Meet Nirina, NEMACO CFO

“I am from Antananarivo, the capital of Madagascar, am married and have three children, two girls and a boy. I studied accounting and administration at the Institut National des Sciences Comptables et de l’Administration d’Entreprise (INSCAE).

I worked for Airtel Madagascar for many years. First as an intern for six months, then I was hired as an accountant for three years and then promoted to regional accountant, i.e. administrative and financial manager of the Antananarivo region.

After this long time at Airtel, I needed a break to think about the rest of my professional career. One day I was informed about the open position of Administrative and Financial Manager for NEMACO and applied because my career to date is very strongly reflected in this position. Above all, however, I was inspired by the idea of being able to contribute to the further development of NEMACO with the many years of experience I had previously gained at a large company. I was very happy when I was selected for the position.

What I like most about my new job is that it is a brand new company, so I can put all my experience and skills to work for its success.

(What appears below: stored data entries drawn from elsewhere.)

Lemma number_operand v z : number v z -> number (operand v) z.
Proof. apply number_assign. Qed.
Lemma checked_Some z w : checked z = Some w -> z = w /\ in_long z = true.
Proof. unfold checked. destruct (in_long z) eqn:E; [|done]. intros [= <-]. done. Qed.
Section Values.
Context `{DynEnv} `{Clock} `{!Expression.Scope} `{!Operands}.
Lemma number_set_i v x z : number v x -> number (set_i z v) z.
Proof. intros [K _]. split; [exact K | done]. Qed.
Lemma arith_op o a b lv rv x y z t : number lv x -> number rv y -> arith o x y = Some z ->
  exists v, apply_op o a b lv rv t = Ok (v, t) /\ number v z.
Proof.
  intros Nl Nr Hz. pose proof Nl as [Kl Il]. pose proof Nr as [Kr Ir].
  assert (Hl : forall w, in_long w = true -> long_of w = Ok w) by (intros w Hw; unfold long_of; by rewrite Hw).
  destruct o; try discriminate Hz; cbn [arith] in Hz; cbn [apply_op];
    unfold value_add, value_sub, value_mul, value_div, value_mod, add_assign, sub_assign, mul_assign, div_assign, mod_assign;
    rewrite Kl, Kr; cbn [Kind_eqb negb]; unfold sbind, slift, rd; rewrite ?Il, ?Ir.
  - apply checked_Some in Hz as [<- Hz]. rewrite (Hl _ Hz). eexists. split; [done | by eapply number_set_i].
  - apply checked_Some in Hz as [<- Hz]. rewrite (Hl _ Hz). eexists. split; [done | by eapply number_set_i].
  - apply checked_Some in Hz as [<- Hz]. rewrite (Hl _ Hz). eexists. split; [done | by eapply number_set_i].
  - destruct (y =? 0) eqn:Ey; [done |]. apply checked_Some in Hz as [<- Hz]. destruct (x =? 0) eqn:Ex.
    + apply Z.eqb_eq in Ex as ->. eexists. split; [done |]. rewrite Z.quot_0_l by (by apply Z.eqb_neq). done.
    + unfold c_div. rewrite Ey, (Hl _ Hz). eexists. split; [done | by eapply number_set_i].
  - destruct (y =? 0) eqn:Ey; [done |]. cbn [orb] in Hz. destruct (in_long (Z.quot x y)) eqn:Eq; [|done]. apply checked_Some in Hz as [<- _].
    unfold c_rem. rewrite Ey, Eq. eexists. split; [done | by eapply number_set_i].
Qed.

(** ** Properties that hold numbers *)
Variable ct : ClockworkToken.
(** A property of a machine itself that holds an integer; its name is known. *)
Record own_number (s : Store) (m : ptr) (i : MachineInstance) (c : MachineClass) (p : string) (z : Z) : Prop := {
  on_inst : heap s !! m = Some i;
  on_class : state_machine (fixed i) = Some c;
  on_filter : plugin_filter c = None;
  on_global : global_references c !! p = None;
  on_variable : is_variable ct c = false;
  on_authority : expected_authority (fixed i) = 0;
  on_name : p <> "" /\ split_dot p = None;
  on_keyword : st (keywords s) !! p = None;
  on_special : p ∉ ["TIMER"; "POLLING_DELAY"; "TRACEABLE"];
  on_plain : mq_interface (fixed i) = false /\ (io_interface (fixed i) = None \/ p <> "VALUE");
  on_owner o : owner (fixed i) = Some o -> is_Some (heap s !! o);
  on_tok : tok_wf (tok s) /\ built_in ct (tok s) /\ is_Some (tokens (tok s) !! p);
  on_number : exists v, st (properties i) !! p = Some v /\ number v z;
  on_range : in_long z = true
}.
Lemma own_number_emit s m i c p z e : own_number s m i c p z -> own_number (mkStore (heap s) (machines s) (globals s) (keywords s) (tok s) e) m i c p z.
Proof. intros []. by split. Qed.
Lemma number_kind v z : number v z -> kind v <> t_empty.
Proof. intros [K _]. by rewrite K. Qed.
Lemma read_number s m i c p z : own_number s m i c p z -> (0 < call_depth)%nat ->
  exists v, getValue ct m p s = Ok (RProp m p, s) /\ load (RProp m p) s = Ok (v, s) /\ number v z.
Proof.
  intros [E C F G V A [Np D] K Sp Q O (Tw & B & [t T]) (v & Pv & Nv) _] Hd. exists v. split; [|split; [|done]].
  - unfold getValue. destruct call_depth as [|n]; [lia |]. apply (getValue_own ct n m p t c i v s); try done.
    + eapply other_token; [done | exact T | exact (bi_timer _ _ B) | set_solver].
    + by eapply number_kind.
  - unfold load. cbn. rewrite E. cbn. by rewrite Pv.
Qed.
Lemma comparable_number v z : number v z -> in_long z = true -> comparable v.
Proof.
  intros [K I] Hz. apply in_long_spec in Hz. unfold comparable, initialised. rewrite K. split; [by exists z |].
  split; [done |]. split; [done |]. done.
Qed.
Lemma identical_number w v z : kind w = kind v -> number v z -> identical w v = Ok true -> number w z.
Proof.
  intros Kw Nv Hi. pose proof Nv as [Kv Iv]. rewrite Kv in Kw. split; [exact Kw |].
  unfold identical, value_eq, coerced in Hi. rewrite Kw, Kv in Hi. cbn in Hi. destruct (iValue w) as [x|] eqn:Iw.
  - rewrite (asInteger_number w x None) in Hi by done. cbn in Hi. rewrite (asInteger_number v z None Nv) in Hi. cbn in Hi.
    injection Hi as Hi. apply Z.eqb_eq in Hi. by subst.
  - unfold asInteger in Hi. destruct dyn_depth; cbn in Hi; rewrite Kw in Hi; cbn in Hi; rewrite Iw in Hi; discriminate Hi.
Qed.
(** Setting it to another number. *)
Lemma set_number s m i c p z v y : own_number s m i c p z -> (0 < call_depth)%nat -> number v y -> in_long y = true ->
  exists s' i', setValue ct m p v 0 s = Ok (true, s') /\ own_number s' m i' c p y /\ fixed i' = fixed i /\
    tok s' = tok s /\ keywords s' = keywords s /\ (forall o, o <> m -> heap s' !! o = heap s !! o) /\
    (forall k, k <> p -> st (properties i') !! k = st (properties i) !! k).
Proof.
  intros On Hd Nv Hy. pose proof On as [E C F G V A [Np D] K Sp [Q IO] O (Tw & B & [t T]) (w0 & Pv & Nw) Hz].
  unfold setValue. destruct call_depth as [|n]; [lia |]. cbn [setValue_n]. rewrite bool_decide_eq_false_2, D by done.
  rewrite (sbind_run _ _ _ _ _ (get_run m i s E)), A. cbn [Z.eqb negb andb].
  destruct (tokenise_known p s t T Np) as (pv & Tk & Ti). rewrite (sbind_run _ _ _ _ _ Tk), Ti. cbn [rd]. rewrite (slift_run _ _ _ _ eq_refl).
  rewrite (other_token _ _ _ _ _ Tw T (bi_polling _ _ B)) by set_solver.
  rewrite (other_token _ _ _ _ _ Tw T (bi_traceable _ _ B)) by set_solver. cbn [negb andb].
  rewrite C. cbn [rd]. rewrite (slift_run _ _ _ _ eq_refl), (sbind_run _ _ _ tt s) by done.
  rewrite G, (sbind_run _ _ _ _ _ (get_run m i s E)), (sbind_run _ _ _ _ _ (table_ref_run _ _ _ s K)),
    (sbind_run _ _ _ _ _ (load_prop m p i s E)), Pv. cbn [default].
  rewrite (slift_run _ _ _ _ (proj1 (not_null w0 (number_kind _ _ Nw)))). cbn [andb].
  destruct (set_own_run ct m c p pv v t 0 i s) as (s' & i' & w & R & E' & F' & P' & K' & T' & Pw & I & Kw & L & X); try done.
  - rewrite Pv. by destruct (comparable_number w0 z Nw Hz) as (? & ? & _).
  - destruct IO as [-> | Hv]; [by left |]. right. by eapply other_token; [| | exact (bi_value _ _ B) |].
  - eapply comparable_number; [exact Nv | exact Hy].
  - exists s', i'. split; [done |]. split; [|done]. split; rewrite ?F', ?K', ?T'; try done.
    + intros o Ho. by eapply others_live; [exact E | exact E' | exact L | apply O].
    + exists w. split; [done | by eapply identical_number].
Qed.

(** ** Expressions *)
(** The properties of [m] that an expression may use. *)
Definition environment (s : Store) (m : ptr) (i : MachineInstance) (c : MachineClass) (env : string -> option Z) : Prop :=
  forall n z, env n = Some z -> own_number s m i c n z.
Lemma resolve_number s m i c n z id : own_number s m i c n z -> (0 < call_depth)%nat ->
  exists v, resolve_entry ct m (mkString t_symbol n id) s = Ok (v, s) /\ number v z.
Proof.
  intros On Hd. destruct (read_number s m i c n z On Hd) as (v & R & Hl & Nv). exists (operand v). split; [|by apply number_operand].
  unfold resolve_entry. cbn [kind mkString sValue Kind_eqb]. rewrite bool_decide_false.
  - rewrite (sbind_run _ _ _ _ _ R), (sbind_run _ _ _ _ _ Hl). by rewrite (slift_run _ _ _ _ (proj2 (not_null v (number_kind _ _ Nv)))).
  - pose proof (on_special _ _ _ _ _ _ On). set_solver.
Qed.
Lemma tokenise_same {A} (f : SM Tokeniser A) a s : f (tok s) = Ok (a, tok s) -> Names.tokenise f s = Ok (a, s).
Proof. intros E. unfold Names.tokenise. rewrite E. cbn. by destruct s. Qed.
Lemma eval_arith s m i c env ids e : environment s m i c env -> (0 < call_depth)%nat -> forall z, meaning env e = Some z ->
  exists v, eval ct m (pred_of ids e) s = Ok (v, s) /\ number v z.
Proof.
  intros He Hd. induction e as [k | n | o l IHl r IHr]; intros z Hz; cbn [meaning] in Hz.
  - apply checked_Some in Hz as [<- _]. by exists (operand (Value_long k)).
  - apply (resolve_number s m i c n z (ids n)); [by apply He | done].
  - destruct (meaning env l) as [x|] eqn:El; [|done]. destruct (meaning env r) as [y|] eqn:Er; [|done]. cbn in Hz.
    destruct (IHl x eq_refl) as (lv & Rl & Nl). destruct (IHr y eq_refl) as (rv & Rr & Nr).
    apply number_operand in Nl, Nr. cbn [pred_of Predicate_node eval].
    rewrite (sbind_run _ _ s (operand lv) s) by (by rewrite (sbind_run _ _ _ _ _ Rl)).
    rewrite (sbind_run _ _ s (operand rv) s) by (by rewrite (sbind_run _ _ _ _ _ Rr)).
    destruct (arith_op o (operand lv) (operand rv) _ _ x y z (tok s) Nl Nr Hz) as (v & Rv & Nv).
    exists (operand v). split; [|by apply number_operand].
    rewrite (sbind_run _ _ s v s); [done |].
    destruct o; try discriminate Hz; cbn [eval_op]; by apply tokenise_same.
Qed.
Lemma arith_range o x y z : arith o x y = Some z -> in_long z = true.
Proof. intros Hz. destruct o; try discriminate Hz; cbn [arith] in Hz; repeat case_match; try discriminate Hz; by apply checked_Some in Hz as [<- ?]. Qed.
Lemma meaning_range s m i c env e z : environment s m i c env -> meaning env e = Some z -> in_long z = true.
Proof.
  intros He. destruct e as [k | n | o l r]; cbn [meaning]; intros Hz.
  - by apply checked_Some in Hz as [<- ?].
  - apply (on_range _ _ _ _ _ _ (He _ _ Hz)).
  - destruct (meaning env l); [|done]. destruct (meaning env r); [|done]. by eapply arith_range.
Qed.
End Values.

(** The assignment of an expression to a property. *)
Definition assignment (ids : string -> Z) (p : string) (e : Arith) : Predicate :=
  Predicate_node (Some (Predicate_value (mkString t_symbol p (ids p)))) opAssign (Some (pred_of ids e)).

My major challenges as well as goals for the company are first and foremost good financial management, which I specialize in and which is the basis for NEMACO’s progress and the improvement of the company’s performance. We are a social enterprise, but we also strive to be in the black. Only then can we reach out triple bottom line aims in the long run.

Nirina in the middle between Vola (CEO) and Angelo (Community Outreach Manager). Adrian (Project Manager WECONNEX) stands in the back.

 

Haja, our new driver

His full name is Andriamihaja Rakotomalala – but everyone calls him Haja. Haja’s parents are from the Highlands (Antananarivo area), but he was born and grew up in Tulear. Before, Haja worked for the WWF Tulear staff, that is where he learned about NEMACO. He was interested in applying to become a NEMACO driver because the position promises more security and a stable salary. But most of all, Haja enjoys working in rural villages and he knows the coastal villages and sandy routes of southern Tulear extremely well.

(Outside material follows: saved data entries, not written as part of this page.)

(* ===== verification/EtherCATProps.v ===== *)
(** Process data on the bus: what the program sends goes into the image bit by bit, what
    changes in the image reaches the program, and an output that is switched comes back
    through the image. *)
From S2P Require Import Prelude Cnum Tokeniser Value BitOps Message IOComponents IOMaskProps IOProps IOOutputs IOCycle EtherCAT.
Open Scope Z_scope.
Local Open Scope sm_scope.
(** C6: [sqrt()] throws the negative-operand error exactly when the
    accumulator is below zero, and a call that throws ([sqrt()] on a
    negative accumulator, [divide] by zero) leaves the heap as it was: a
    later [result()] returns the accumulator of before the call. *)
Theorem failing_call_keeps_accumulator
    (Math_pow : number -> number -> number) (this : ref) (h : heap) :
  (fst (sqrt this h) = Throw NegativeOperand
     <-> lt (value (cells h this)) (of_Z 0) = true) /\
  (fst (sqrt this h) = Return this
     <-> lt (value (cells h this)) (of_Z 0) = false) /\
  (forall num precision,
     is_zero num = true ->
     invoke Math_pow this (Divide num precision) h
       = (Throw DivisionByZero, h)) /\
  (forall op e h',
     invoke Math_pow this op h = (Throw e, h') ->
     h' = h /\
     fst (result this h') = Return (value (cells h this)) /\
     ((op = Sqrt /\ e = NegativeOperand /\
       lt (value (cells h this)) (of_Z 0) = true) \/
      (exists num precision,
         op = Divide num precision /\ e = DivisionByZero /\
         is_zero num = true))).
Proof.
  repeat split.
  - unfold sqrt, bind, get_value, throw.
    destruct (lt (value (cells h this)) (of_Z 0)); [reflexivity |].
    discriminate.
  - intros Hlt. unfold sqrt, bind, get_value, throw. now rewrite Hlt.
  - unfold sqrt, bind, get_value, throw.
    destruct (lt (value (cells h this)) (of_Z 0)); [discriminate |].
    reflexivity.
  - intros Hlt. unfold sqrt, bind, get_value, throw. now rewrite Hlt.
  - intros num precision Hz. rewrite invoke_transform. cbn [transform].
    unfold preciseDivide. cbv zeta. now rewrite strict_eq_zero, Hz.
  - rewrite invoke_transform in H.
    destruct (transform Math_pow op (value (cells h this)));
      [discriminate H | now injection H].
  - rewrite invoke_transform in H.
    destruct (transform Math_pow op (value (cells h this)));
      [discriminate H | now injection H as _ <-].
  - rewrite invoke_transform in H.
    destruct (transform Math_pow op (value (cells h this))) as [v' | e0] eqn:T;
      [discriminate H |].
    injection H as -> _.
    destruct op as [num | num | num | num precision | exponent
                   | | | decimals | decimals | decimals];
      cbn [transform] in T; try discriminate T.
    + right. exists num, precision. unfold preciseDivide in T.
      cbv zeta in T. rewrite strict_eq_zero in T.
      destruct (is_zero num); [| discriminate T].
      now injection T as <-.
    + left. destruct (lt (value (cells h this)) (of_Z 0));
        [| discriminate T].
      now injection T as <-.
Qed.

Lemma failing_call_keeps_accumulator_witness :
  let h := snd (new_Calculator (Some (of_Z (-4))) empty_heap) in
  snd (sqrt O h) = h /\
  fst (result O (snd (sqrt O h))) = Return (of_Z (-4)).
Proof.
  intros h.
  destruct (proj2 (proj2 (proj2
              (failing_call_keeps_accumulator integer_pow O h)))
              Sqrt NegativeOperand (snd (sqrt O h)) eq_refl)
    as (Hh & Hres & _).
  split; [exact Hh | exact Hres].
Defined.

(** * Properties of the math utilities and further properties of the
      precise functions *)

Import MathUtils.

(** ** Safe integers under the operators of the math utilities *)

Lemma integer_value_of_Z (z : Z) : safe z -> integer_value (of_Z z) = Some z.
Proof.
  intros Sz. destruct (Z.eq_dec z 0) as [-> | Hz]; [reflexivity |].
  rewrite (of_Z_finite z Hz Sz). unfold integer_value.
  pose proof (exponent_nonpos z Hz Sz) as He.
  pose proof (mantissa_value z Hz Sz) as Hm.
  assert (HP : 0 < 2 ^ (- exponent z)) by (apply Z.pow_pos_nonneg; lia).
  assert (Hsign : cond_Zopp (z <? 0) (Z.abs z) = z)
    by (destruct (Z.ltb_spec z 0); cbn [cond_Zopp]; lia).
  destruct (Z.leb_spec 0 (exponent z)).
  - replace (exponent z) with 0 in * by lia.
    rewrite Z.pow_0_r, Z.mul_1_r in *. now rewrite Hm, Hsign.
  - rewrite Hm, Z.mod_mul, Z.div_mul by lia. cbn [Z.eqb].
    now rewrite Hsign.
Qed.

Lemma Number_isInteger_of_Z (z : Z) :
  safe z -> Number_isInteger (of_Z z) = true.
Proof.
  intros Sz. unfold Number_isInteger. now rewrite integer_value_of_Z.
Qed.

Lemma Math_abs_of_Z (z : Z) : safe z -> Math_abs (of_Z z) = of_Z (Z.abs z).
Proof.
  intros Sz. destruct (Z.eq_dec z 0) as [-> | Hz]; [reflexivity |].
  rewrite (of_Z_finite z Hz Sz), (of_Z_finite (Z.abs z))
    by (lia || unfold safe in *; lia).
  unfold Math_abs, SFabs, mantissa, exponent.
  rewrite Z.abs_idemp, Zdigits2_abs.
  replace (Z.abs z <? 0) with false by (symmetry; apply Z.ltb_ge; lia).
  reflexivity.
Qed.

With our NEMACO 4×4 car, Haja transports drinking water filled at the NEXUS Centers to sell to the hotels in Anakao and surrounding villages. The only other drinking water source is Tulear – but our NEXUS Centers are located much closer and easier to reach. For the hotels we can charge higher prices for the drinking water than in the rural villages; this second sales branch is a supportive source of income for us.

 

Plans for NEMACO

Beyond the progress of our fishing activities, NEMACO is already evaluating certain expansion options for the concept. Adrian visited Ambohimahavelo, a farming village located one hour from Tulear along the river. The land is fertile and the inhabitants grow a diversity of goods, among others a plant typical for the region and used in a lot of local dishes called brède mafane, which (according to Wikipedia) can be translated to leaf good to eat.

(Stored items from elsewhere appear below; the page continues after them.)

Lemma browser_session_shape (w : World) (url p : string) :
  ensures (browser_session w url p)
          (on_return (fun r => platform r = p /\ timestamp r = PStr ""
                               /\ video_urls r = [])
                     (fun x => get_or (x_video_urls x) [] = []
                               \/ get_or (x_video_urls x) [] = [url])).
Proof.
  unfold browser_session.
  do 3 (apply ensures_then; intro).
  apply ensures_bind
    with (Q := fun failed => match failed with
                             | Some r => platform r = p /\ timestamp r = PStr ""
                                         /\ video_urls r = []
                             | None => True
                             end).
  { ens; first [ exact I | repeat split ]. }
  intros [r|] Hr; [ens; exact Hr|].
  do 2 (apply ensures_then; intro).
  apply ensures_bind
    with (Q := fun timed_out => match timed_out with
                                | Some r => platform r = p /\ timestamp r = PStr ""
                                            /\ video_urls r = []
                                | None => True
                                end).
  { destruct (_is_login_page _ _); ens; first [ exact I | repeat split ]. }
  intros [r|] Hr'; [ens; exact Hr'|].
  do 2 (apply ensures_then; intro).
  apply ensures_bind
    with (Q := fun x => get_or (x_video_urls x) [] = []
                        \/ get_or (x_video_urls x) [] = [url]).
  { apply ensures_try; [apply extract_videos_range|].
    intro e. ens. simpl. auto. }
  intros x Hx. ens. exact Hx.
Qed.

The WWF is supporting this village with agricultural know-how. If their crop yield could be increased, the quality secured and a market access established, these products can achieve a higher value on the market in Tulear. If NEMACO can expand its activities to also include developing rural farming villages, this would reduce the migration to the coast, decrease the pressure on the fragile fishing grounds, give families a stable income opportunity and contribute to the protection of forests from being burnt down — if NEMACO manages to educate the inhabitants on harmful farming approaches.

We will continue to explore the different possibilities and share our progress with you. Let us know what you think about our activities and approach to developing rural communities.